Data shown:

..........

(** The other parts. *)
Lemma part_fits D c p :
  (forall j, In j D -> In j (directions parts)) -> In p parts -> (forall l, p <> PLeg l) -> Forall (fits D) (part_plain v c p).
Proof.
  intros HD Hp Hn.
  assert (Hc : forall rs, Forall calm rs -> Forall (fun r => raises_in others (effects r)) rs -> Forall (fits D) rs).
  { intros rs. rewrite !List.Forall_forall. intros H1 H2 r Hr.
    apply quiet_fits; [done|by apply H2|by apply calm_tame, H1|left; exact (cm_places _ (H1 r Hr))]. }
  destruct p as [l|r m desired|loc b|loc b]; cbn [part_plain]; [by destruct (Hn l)| | |constructor].
  - apply Hc; [by apply turnout_calm|]. assert (In (command m) others) by (apply (in_others _ _ Hp); by left).
    unfold turnout_plain, raises_in. destruct desired; by repeat constructor.
  - apply Hc; [by apply reverse_calm|]. assert (H : forall k, In k (raised v (PReverse loc b)) -> In k others) by (intros k; by apply in_others).
    assert (H1 : In (need_reverse_ v) others) by (apply H; simpl; auto).
    assert (H2 : In (is_reversed_ v) others) by (apply H; simpl; auto).
    assert (H3 : In (last_set_reversed_ v) others) by (apply H; simpl; auto).
    unfold reverse_plain, raises_in. by repeat constructor.
Qed.

(** ** Where the train is *)

Definition at_place (k : nat) (e : Env) : Prop :=
  In k (places parts) /\ forall j, In j (places parts) -> evar e j = bool_decide (j = k).

(** A transition from block to block. *)
Definition hop (k k' : nat) : Prop := exists l, In l (legs parts) /\ perma_from l = k /\ perma_to l = k'.

(** What must hold when a round begins for the train to leave by a transition:
    the automata is in the state that follows a granted route or, if the
    transition is eager, the train is moving, was seen by the detector at the
    end of the block and the route out of the block is set; and where the block
    has several ways out, the bit of this one was chosen. *)
Definition leaves (l : Leg) (e : Env) : Prop :=
  (forall k, leg_direction l = Some k -> evar e k = true) /\
  if leg_eager l then
    evar e (is_moving_ v) = true /\ evar e (src_detector (leg_source l)) = true /\
    evar e (route_out (leg_source l)) = true
  else estate e = StRequestTransition.

(** The train, which was at [k] in [e0], is at [k'] in [e]. *)
Definition journey (e0 : Env) (k k' : nat) : Prop :=
  k' = k \/ exists l, In l (legs parts) /\ perma_from l = k /\ leaves l e0 /\ rtc hop (perma_to l) k'.

(** On the way, with the directions [D] still to be looked at. *)
Record travelling (D : list nat) (e0 : Env) (k : nat) (e : Env) : Prop := {
  tv_place : exists k', at_place k' e /\ journey e0 k k';
  tv_vars j : In j (leaving_vars v parts) -> evar e j = evar e0 j;
  tv_state : estate e = StRequestTransition ->
    estate e0 = StRequestTransition /\ forall j, In j (directions parts) -> evar e j = true -> evar e0 j = true;
  tv_directions j : In j D -> evar e j = true -> evar e0 j = true
}.

Lemma travelling_start D e k : at_place k e -> travelling D e k e.
Proof. intros H. split; [|done..]. exists k. split; [done|by left]. Qed.

Lemma travelling_less D D' e0 k e : travelling D e0 k e -> (forall j, In j D' -> In j D) -> travelling D' e0 k e.
Proof. intros [T1 T2 T3 T4] H. split; auto. Qed.

Lemma leaving_in l k :
  In l (legs parts) -> k = src_detector (leg_source l) \/ k = route_out (leg_source l) -> In k (leaving_vars v parts).
Proof.
  intros Hl Hk. right. apply list_elem_of_In, list_elem_of_bind. exists l.
  split; [apply list_elem_of_In; destruct Hk as [->| ->]; simpl; auto|by apply list_elem_of_In].
Qed.

Lemma enabled_In gs xs e g : enabled (mkRule gs xs) e = true -> In g gs -> holds e g = true.
Proof. unfold enabled. cbn [guards]. rewrite forallb_forall. auto. Qed.

(** One of the rules that move the train. *)
Lemma journey_hop e0 k k1 l :
  In l (legs parts) -> journey e0 k k1 -> perma_from l = k1 -> leaves l e0 -> journey e0 k (perma_to l).
Proof.
  intros Hl [->|(l0 & Hl0 & E0 & L0 & Hr)] E L; right.
  - exists l. repeat split; auto; try apply L. apply rtc_refl.
  - exists l0. do 3 (split; [done|]). eapply rtc_r; [exact Hr|]. by exists l.
Qed.

Lemma in_directions l k : In l (legs parts) -> leg_direction l = Some k -> In k (directions parts).
Proof. intros Hl E. unfold directions. rewrite <- list_elem_of_In, list_elem_of_omap. exists l. by rewrite list_elem_of_In. Qed.

Lemma at_place_from e k l : In l (legs parts) -> at_place k e -> evar e (perma_from l) = true -> perma_from l = k.
Proof. intros Hl [_ H] E. rewrite (H _ (leg_place l Hl)) in E. by apply bool_decide_eq_true in E. Qed.

Lemma at_place_move e e' k l :
  In l (legs parts) -> at_place k e -> perma_from l = k ->
  (forall j, In j (places parts) ->
     evar e' j = if decide (j = perma_to l) then true else if decide (j = perma_from l) then false else evar e j) ->
  at_place (perma_to l) e'.
Proof.
  intros Hl [Hk H] E He. split; [by apply (w_covered _ _ W)|]. intros j Hj. rewrite (He j Hj).
  case_decide as E1; [by rewrite bool_decide_true|]. rewrite (bool_decide_false (j = perma_to l)) by done.
  case_decide as E2; [done|]. rewrite (H j Hj). apply bool_decide_false. congruence.
Qed.

(** A transition that ends is one that may be left by. *)
Lemma holds_directed l e k : (forall g, In g (directed_guard l true) -> holds e g = true) -> leg_direction l = Some k -> evar e k = true.
Proof. unfold directed_guard. intros H E. rewrite E in H. apply (holds_test1 e k), H. by left. Qed.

..........

Problem requirements: Your task is to retype the entries verbatim, starting with the line that holds "In l (legs parts) -> journey" and stopping after the line that holds "(forall j, In j (places parts) ->".

Response area:
  In l (legs parts) -> journey e0 k k1 -> perma_from l = k1 -> leaves l e0 -> journey e0 k (perma_to l).
Proof.
  intros Hl [->|(l0 & Hl0 & E0 & L0 & Hr)] E L; right.
  - exists l. repeat split; auto; try apply L. apply rtc_refl.
  - exists l0. do 3 (split; [done|]). eapply rtc_r; [exact Hr|]. by exists l.
Qed.

Lemma in_directions l k : In l (legs parts) -> leg_direction l = Some k -> In k (directions parts).
Proof. intros Hl E. unfold directions. rewrite <- list_elem_of_In, list_elem_of_omap. exists l. by rewrite list_elem_of_In. Qed.

Lemma at_place_from e k l : In l (legs parts) -> at_place k e -> evar e (perma_from l) = true -> perma_from l = k.
Proof. intros Hl [_ H] E. rewrite (H _ (leg_place l Hl)) in E. by apply bool_decide_eq_true in E. Qed.

Lemma at_place_move e e' k l :
  In l (legs parts) -> at_place k e -> perma_from l = k ->
  (forall j, In j (places parts) ->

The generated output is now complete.